Every line of the records below from the line with "Definition digit (c" up to and including the line with "(** After the" must be reproduced exactly, and no line outside that range.

##########

(* ===== verification/Base64.v ===== *)
(** * encoding/base64

    [base64.StdEncoding.DecodeString] as [intkey_client.go] uses it: line breaks are
    skipped, the data comes in groups of four digits, the last of which may be
    padded, and the first byte that does not fit is reported with its position.
    [EncodeToString], which the other side of the REST API uses, is its inverse. *)

From S2P Require Import Prelude GoLib.

Module base64.
Local Open Scope Z_scope.

Definition alphabet : list ascii :=
  chars "ABCDEFGHIJKLMNOPQRSTUVWXYZabcdefghijklmnopqrstuvwxyz0123456789+/".

(** [enc.decodeMap] *)
Fixpoint index_of (c : ascii) (l : list ascii) (i : Z) : option Z :=
  match l with
  | [] => None
  | x :: l => if decide (x = c) then Some i else index_of c l (i + 1)
  end.
Definition digit (c : ascii) : option Z := index_of c alphabet 0.

Definition newline (c : ascii) : bool := bool_decide (c = "010"%char ∨ c = "013"%char).

(** The line breaks at the front are skipped; [si] counts the bytes read. *)
Fixpoint skip_newlines (l : list ascii) (si : Z) : list ascii * Z :=
  match l with
  | c :: l' => if newline c then skip_newlines l' (si + 1) else (l, si)
  | [] => ([], si)
  end.

(** The bytes of the digits of a group: one less than there are digits. *)
Definition group_bytes (ds : list Z) : list ascii :=
  let v := foldl (λ acc d, acc * 64 + d) 0 (ds ++ replicate (4 - length ds) 0) in
  take (length ds - 1) [byte_of (v / 65536); byte_of ((v / 256) mod 256); byte_of (v mod 256)].

Definition CorruptInputError (n : Z) : string :=
  "illegal base64 data at input byte " +:+ Itoa n.

(** After the padding only line breaks may follow. *)
Definition finish (l : list ascii) (si : Z) (out : list ascii) : string + list ascii :=
  match skip_newlines l si with
  | ([], _) => inr out
  | (_, si) => inl (CorruptInputError si)
  end.

(** [decodeQuantum] over and over: [ds] are the digits of the group so far. *)
Fixpoint decode (l : list ascii) (si : Z) (ds : list Z) (out : list ascii) :
    string + list ascii :=
  match l with
  | [] => if decide (ds = []) then inr out else inl (CorruptInputError (si - Z.of_nat (length ds)))
  | c :: l =>
      match digit c with
      | Some d =>
          let ds := ds ++ [d] in
          if decide (length ds = 4%nat) then decode l (si + 1) [] (out ++ group_bytes ds)
          else decode l (si + 1) ds out
      | None =>
          if newline c then decode l (si + 1) ds out
          else if decide (c ≠ "="%char) then inl (CorruptInputError si)
          else match length ds with
               | 0%nat | 1%nat => inl (CorruptInputError si)
               | 2%nat =>
                   match skip_newlines l (si + 1) with
                   | ([], si) => inl (CorruptInputError si)
                   | (c :: l, si) =>
                       if decide (c ≠ "="%char) then inl (CorruptInputError (si - 1))
                       else finish l (si + 1) (out ++ group_bytes ds)
                   end
               | _ => finish l (si + 1) (out ++ group_bytes ds)
               end
      end
  end.

Definition DecodeString (s : string) : string + bytes :=
  match decode (chars s) 0 [] [] with
  | inl err => inl err
  | inr out => inr (unchars out)
  end.

(** [EncodeToString] *)
Definition char_of (d : Z) : ascii := default "A"%char (alphabet !! Z.to_nat d).

Fixpoint encode (b : list Z) : list ascii :=
  match b with
  | [] => []
  | [x] => [char_of (x / 4); char_of (x mod 4 * 16); "="%char; "="%char]
  | [x; y] => [char_of (x / 4); char_of (x mod 4 * 16 + y / 16); char_of (y mod 16 * 4); "="%char]
  | x :: y :: z :: b =>
      char_of (x / 4) :: char_of (x mod 4 * 16 + y / 16) :: char_of (y mod 16 * 4 + z / 64)
        :: char_of (z mod 64) :: encode b
  end.
Definition EncodeToString (b : bytes) : string := unchars (encode (byte_val <$> chars b)).

Lemma digit_char d : 0 ≤ d < 64 → digit (char_of d) = Some d.
Proof.
  intros Hd. assert (Hall : forallb (λ d, bool_decide (digit (char_of d) = Some d))
    (Z.of_nat <$> seq 0 64) = true) by (vm_compute; reflexivity).
  rewrite forallb_forall in Hall. specialize (Hall d).
  apply (bool_decide_eq_true_1 _), Hall. apply list_elem_of_In, list_elem_of_fmap.
  exists (Z.to_nat d). split; [lia|]. apply elem_of_seq. lia.
Qed.

Lemma decode_more d l si ds out :
  0 ≤ d < 64 → length ds ≠ 3%nat →
  decode (char_of d :: l) si ds out = decode l (si + 1) (ds ++ [d]) out.
Proof.
  intros Hd Hl. cbn [decode]. rewrite digit_char by done. cbv zeta.
  rewrite decide_False; [done|]. rewrite length_app. simpl. lia.
Qed.
Lemma decode_last d l si ds out :
  0 ≤ d < 64 → length ds = 3%nat →
  decode (char_of d :: l) si ds out = decode l (si + 1) [] (out ++ group_bytes (ds ++ [d])).
Proof.
  intros Hd Hl. cbn [decode]. rewrite digit_char by done. cbv zeta.
  rewrite decide_True; [done|]. rewrite length_app. simpl. lia.
Qed.

Lemma byte_of_val c z : z = byte_val c → byte_of z = c.
Proof. intros ->. unfold byte_of, byte_val. rewrite N2Z.id. apply ascii_N_embedding. Qed.
Lemma byte_val_bound c : 0 ≤ byte_val c < 256.
Proof. unfold byte_val. pose proof (N_ascii_bounded c). lia. Qed.

(** The bytes of one group come back from its digits. *)
Lemma group_value X Y W :
  ((((0 * 64 + X / 4) * 64 + (X mod 4 * 16 + Y / 16)) * 64 + (Y mod 16 * 4 + W / 64)) * 64
    + W mod 64)%Z = X * 65536 + Y * 256 + W.
Proof.
  pose proof (Z.div_mod X 4). pose proof (Z.div_mod Y 16). pose proof (Z.div_mod W 64). lia.
Qed.

Lemma three_bytes x y z v :
  v = byte_val x * 65536 + byte_val y * 256 + byte_val z →
  [byte_of (v / 65536); byte_of ((v / 256) mod 256); byte_of (v mod 256)] = [x; y; z].
Proof.
  intros ->. pose proof (byte_val_bound x). pose proof (byte_val_bound y).
  pose proof (byte_val_bound z).
  rewrite (byte_of_val x), (byte_of_val y), (byte_of_val z); [done|..];
    Z.to_euclidean_division_equations; lia.
Qed.

Lemma group_of_three x y z :
  group_bytes [byte_val x / 4; byte_val x mod 4 * 16 + byte_val y / 16;
               byte_val y mod 16 * 4 + byte_val z / 64; byte_val z mod 64] = [x; y; z].
Proof.
  unfold group_bytes. cbn [length app replicate Nat.sub foldl].
  by rewrite (three_bytes x y z) by apply group_value.
Qed.

Lemma group_of_two x y :
  group_bytes [byte_val x / 4; byte_val x mod 4 * 16 + byte_val y / 16; byte_val y mod 16 * 4]
    = [x; y].
Proof.
  unfold group_bytes. cbn [length app replicate Nat.sub foldl].
  rewrite (three_bytes x y "000"); [done|]. change (byte_val "000") with 0.
  pose proof (group_value (byte_val x) (byte_val y) 0) as Hv.
  change (0 / 64) with 0 in Hv. change (0 mod 64) with 0 in Hv. lia.
Qed.

Lemma group_of_one x : group_bytes [byte_val x / 4; byte_val x mod 4 * 16] = [x].
Proof.
  unfold group_bytes. cbn [length app replicate Nat.sub foldl].
  rewrite (three_bytes x "000" "000"); [done|]. change (byte_val "000") with 0.
  pose proof (group_value (byte_val x) 0 0) as Hv. change (0 / 16) with 0 in Hv.
  change (0 mod 16 * 4) with 0 in Hv. change (0 / 64) with 0 in Hv.
  change (0 mod 64) with 0 in Hv. lia.
Qed.

(** Induction in steps of three bytes. *)
Lemma three_ind (P : list ascii → Prop) :
  P [] → (∀ x, P [x]) → (∀ x y, P [x; y]) → (∀ x y z l, P l → P (x :: y :: z :: l)) → ∀ l, P l.
Proof.
  intros H0 H1 H2 H3. fix IH 1. intros [|x [|y [|z l]]]; [done|done|done|]. apply H3, IH.
Qed.

Lemma decode_pad_two a b si out :
  decode ["="; "="]%char si [a; b] out = inr (out ++ group_bytes [a; b]).
Proof. reflexivity. Qed.
Lemma decode_pad_one a b c si out :
  decode ["="]%char si [a; b; c] out = inr (out ++ group_bytes [a; b; c]).
Proof. reflexivity. Qed.

Lemma decode_encode l si out :
  decode (encode (byte_val <$> l)) si [] out = inr (out ++ l).
Proof.
  assert (Hd : ∀ x y, 0 ≤ byte_val x / 4 < 64 ∧ 0 ≤ byte_val x mod 4 * 16 < 64 ∧
    0 ≤ byte_val x mod 4 * 16 + byte_val y / 16 < 64 ∧ 0 ≤ byte_val x mod 16 * 4 < 64 ∧
    0 ≤ byte_val x mod 16 * 4 + byte_val y / 64 < 64 ∧ 0 ≤ byte_val x mod 64 < 64).
  { intros x y. pose proof (byte_val_bound x). pose proof (byte_val_bound y).
    Z.to_euclidean_division_equations. lia. }
  revert si out. induction l as [|x|x y|x y z l IH] using three_ind; intros si out.
  - simpl. by rewrite app_nil_r.
  - cbn [fmap list_fmap encode]. destruct (Hd x x) as (? & ? & _).
    do 2 (rewrite decode_more by done).
    cbn [app]. by rewrite decode_pad_two, group_of_one.
  - cbn [fmap list_fmap encode]. destruct (Hd x y) as (? & _ & ? & _), (Hd y y) as (_ & _ & _ & ? & _).
    do 3 (rewrite decode_more by done).
    cbn [app]. by rewrite decode_pad_one, group_of_two.
  - cbn [fmap list_fmap encode]. destruct (Hd x y) as (? & _ & ? & _), (Hd y z) as (_ & _ & _ & _ & ? & _),
      (Hd z z) as (_ & _ & _ & _ & _ & ?).
    do 3 (rewrite decode_more by done). rewrite decode_last by done.
    cbn [app]. rewrite group_of_three, IH. by rewrite <-app_assoc.
Qed.

Lemma DecodeString_Encode b : DecodeString (EncodeToString b) = inr b.
Proof.
  unfold DecodeString, EncodeToString. rewrite chars_unchars, decode_encode. simpl.
  by rewrite unchars_chars.
Qed.
End base64.
(* ===== verification/IntkeyClient.v ===== *)
(** * The intkey client

    Models [examples/intkey_go/src/sawtooth_intkey_client]: the client that builds,
    signs and submits intkey transactions and reads the state over the REST API
    ([intkey_client.go]), its subcommands ([set.go], [inc.go], [dec.go], [show.go],
    [list.go]) and the program ([main.go]).  The state is what is outside of the
    program (class [ClientWorld]: HTTP, files, the user, the clock, random numbers)
    and the process of [Logging].  YAML and CBOR are libraries (class
    [ClientCodec]); values the client only prints are the text [fmt] prints for
    them.  [uint] is 64 bits wide. *)

From S2P Require Import Prelude GoLib Sha512 Errors Protobuf Signing Logging Base64 Entry.

Module client.
Import logging entry.
Local Open Scope Z_scope.

(** ** Constants *)

Definition FAMILY_NAME : string := "intkey".
Definition FAMILY_VERSION : string := "1.0".
Definition DISTRIBUTION_NAME : string := "sawtooth-intkey".
Definition DEFAULT_URL : string := "http://127.0.0.1:8008".
Definition VERB_SET : string := "set".
Definition VERB_INC : string := "inc".
Definition VERB_DEC : string := "dec".
Definition BATCH_SUBMIT_API : string := "batches".
Definition BATCH_STATUS_API : string := "batch_statuses".
Definition STATE_API : string := "state".
Definition CONTENT_TYPE_OCTET_STREAM : string := "application/octet-stream".
Definition FAMILY_NAMESPACE_ADDRESS_LENGTH : nat := 6.
Definition FAMILY_VERB_ADDRESS_LENGTH : nat := 64.

(** ** Libraries *)

Record Response := { StatusCode : Z; Status : string; Body : Errors.error + bytes }.

Class ClientWorld (W : Type) := {
  http_Post : string → string → bytes → Go W (Errors.error + Response);
  http_Get : string → Go W (Errors.error + Response);
  ReadFile : string → Go W (Errors.error + bytes);
  user_Current : Go W (Errors.error + string * string);
  Now : Go W Z;
  rand_Int : Go W Z }.
#[global] Hint Mode ClientWorld ! : typeclass_instances.

(** A YAML value; maps by their entries, values that are neither text, list nor map
    by what [fmt] prints for them. *)
Inductive yaml :=
| YString (s : string)
| YList (l : list yaml)
| YMap (m : list (string * yaml))
| YOther (text : string).

(** [cbor.Dumps] of the map with Verb, Name and Value, [cbor.Loads] into a map
    (which may panic), [yaml.Unmarshal] into a map, and the texts [fmt] prints for
    lists and maps, for a response and for the error of [strconv.Atoi]. *)
Class ClientCodec := {
  Dumps_request : string → string → Z → Errors.error + bytes;
  Loads_any : bytes → Res (Errors.error + gmap string string);
  yaml_Unmarshal : string → Errors.error + list (string * yaml);
  yaml_text : yaml → string;
  Response_text : Response → string;
  Atoi_text : string → string }.

Fixpoint yaml_get (m : list (string * yaml)) (k : string) : option yaml :=
  match m with
  | [] => None
  | (k', v) :: m => if decide (k' = k) then Some v else yaml_get m k
  end.

(** [fmt.Sprint] of an element of a map, nil when there is none. *)
Definition Sprint `{ClientCodec} (v : option yaml) : string :=
  match v with
  | None => "<nil>"
  | Some (YString s) | Some (YOther s) => s
  | Some v => yaml_text v
  end.

(** [errors.New] *)
Definition errors_New {A} (text : string) : Errors.error + A := inl (errString text).

(** ** The client *)

Record Env (W : Type) := { world : W; process : Process }.
Arguments world {W} _.
Arguments process {W} _.

Record IntkeyClient (W : Type) := { url : string; signer : signing.Signer W }.
Arguments url {W} _.
Arguments signer {W} _.

Definition Sha512HashValue (value : string) : string :=
  ToLower (hex_EncodeToString (sha512.Sum value)).

Definition getPrefix : string :=
  slice_to FAMILY_NAMESPACE_ADDRESS_LENGTH (Sha512HashValue FAMILY_NAME).
Definition getAddress (name : string) : string :=
  let prefix := getPrefix in
  let nameAddress := slice_from FAMILY_VERB_ADDRESS_LENGTH (Sha512HashValue name) in
  prefix +:+ nameAddress.

Section client.
Context {W : Type} `{ClientWorld W, ClientCodec}.
Context `{signing.Btcec, !signing.Entropy W}.
Context `{Proto TransactionHeader, Proto BatchHeader, Proto BatchList}.
Abbreviation env := (Env W).

Definition on_world {A} : Go W A → Go env A :=
  zoom world (λ w e, {| world := w; process := process e |}).
Definition on_process {A} : Go Process A → Go env A :=
  zoom process (λ p e, {| world := world e; process := p |}).

Definition NewIntkeyClient (url keyfile : string) : Go env (Errors.error + IntkeyClient W) :=
  key ← (if decide (keyfile ≠ "") then
           r ← on_world (ReadFile keyfile);
           mret match r with
                | inl err => inl (errString ("Failed to read private key: " +:+ Errors.Error err))
                | inr privateKeyStr => inr (signing.NewSecp256k1PrivateKey privateKeyStr)
                end
         else
           key ← on_world signing.secp_NewRandomPrivateKey;
           mret (inr key));
  match key with
  | inl err => mret (inl err)
  | inr privateKey =>
      let cryptoFactory := signing.NewCryptoFactory signing.NewSecp256k1Context in
      mret (inr {| url := url; signer := signing.NewSigner cryptoFactory privateKey |})
  end.

(** A nil response cannot occur beside a nil error. *)
Definition sendRequest (self : IntkeyClient W) (apiSuffix : string) (data : bytes)
    (contentType name : string) : Go env (Errors.error + string) :=
  let url := if HasPrefix (url self) "http://" then url self +:+ "/" +:+ apiSuffix
             else "http://" +:+ url self +:+ "/" +:+ apiSuffix in
  r ← on_world (if decide (0 < len data)%nat then http_Post url contentType data else http_Get url);
  match r with
  | inl err => mret (errors_New ("Failed to connect to REST API: " +:+ Errors.Error err))
  | inr response =>
      if decide (StatusCode response = 404) then
        _ ← on_process (logging.Debug (Response_text response));
        mret (errors_New ("No such key: " +:+ name))
      else if 400 <=? StatusCode response then
        mret (errors_New ("Error " +:+ Itoa (StatusCode response) +:+ ": " +:+ Status response))
      else match Body response with
           | inl err => mret (errors_New ("Error reading response: " +:+ Errors.Error err))
           | inr reponseBody => mret (inr reponseBody)
           end
  end.

Definition createBatchList (self : IntkeyClient W) (transactions : list Transaction) :
    Go env (Errors.error + BatchList) :=
  let transactionSignatures := Transaction_HeaderSignature <$> transactions in
  pub ← on_world (signing.Signer_GetPublicKey (signer self));
  let rawBatchHeader := {|
    BatchHeader_SignerPublicKey := signing.pub_AsHex pub;
    BatchHeader_TransactionIds := transactionSignatures |} in
  match Marshal rawBatchHeader with
  | inl err => mret (errors_New ("Unable to serialize batch header: " +:+ Errors.Error err))
  | inr batchHeader =>
      sig ← on_world (signing.Signer_Sign (signer self) batchHeader);
      let batch := {|
        Batch_Header := batchHeader; Batch_HeaderSignature := hex_EncodeToString sig;
        Batch_Transactions := transactions; Batch_Trace := false |} in
      mret (inr {| BatchList_Batches := [batch] |})
  end.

##########

▶ **Task answer**:
Definition digit (c : ascii) : option Z := index_of c alphabet 0.

Definition newline (c : ascii) : bool := bool_decide (c = "010"%char ∨ c = "013"%char).

(** The line breaks at the front are skipped; [si] counts the bytes read. *)
Fixpoint skip_newlines (l : list ascii) (si : Z) : list ascii * Z :=
  match l with
  | c :: l' => if newline c then skip_newlines l' (si + 1) else (l, si)
  | [] => ([], si)
  end.

(** The bytes of the digits of a group: one less than there are digits. *)
Definition group_bytes (ds : list Z) : list ascii :=
  let v := foldl (λ acc d, acc * 64 + d) 0 (ds ++ replicate (4 - length ds) 0) in
  take (length ds - 1) [byte_of (v / 65536); byte_of ((v / 256) mod 256); byte_of (v mod 256)].

Definition CorruptInputError (n : Z) : string :=
  "illegal base64 data at input byte " +:+ Itoa n.

(** After the padding only line breaks may follow. *)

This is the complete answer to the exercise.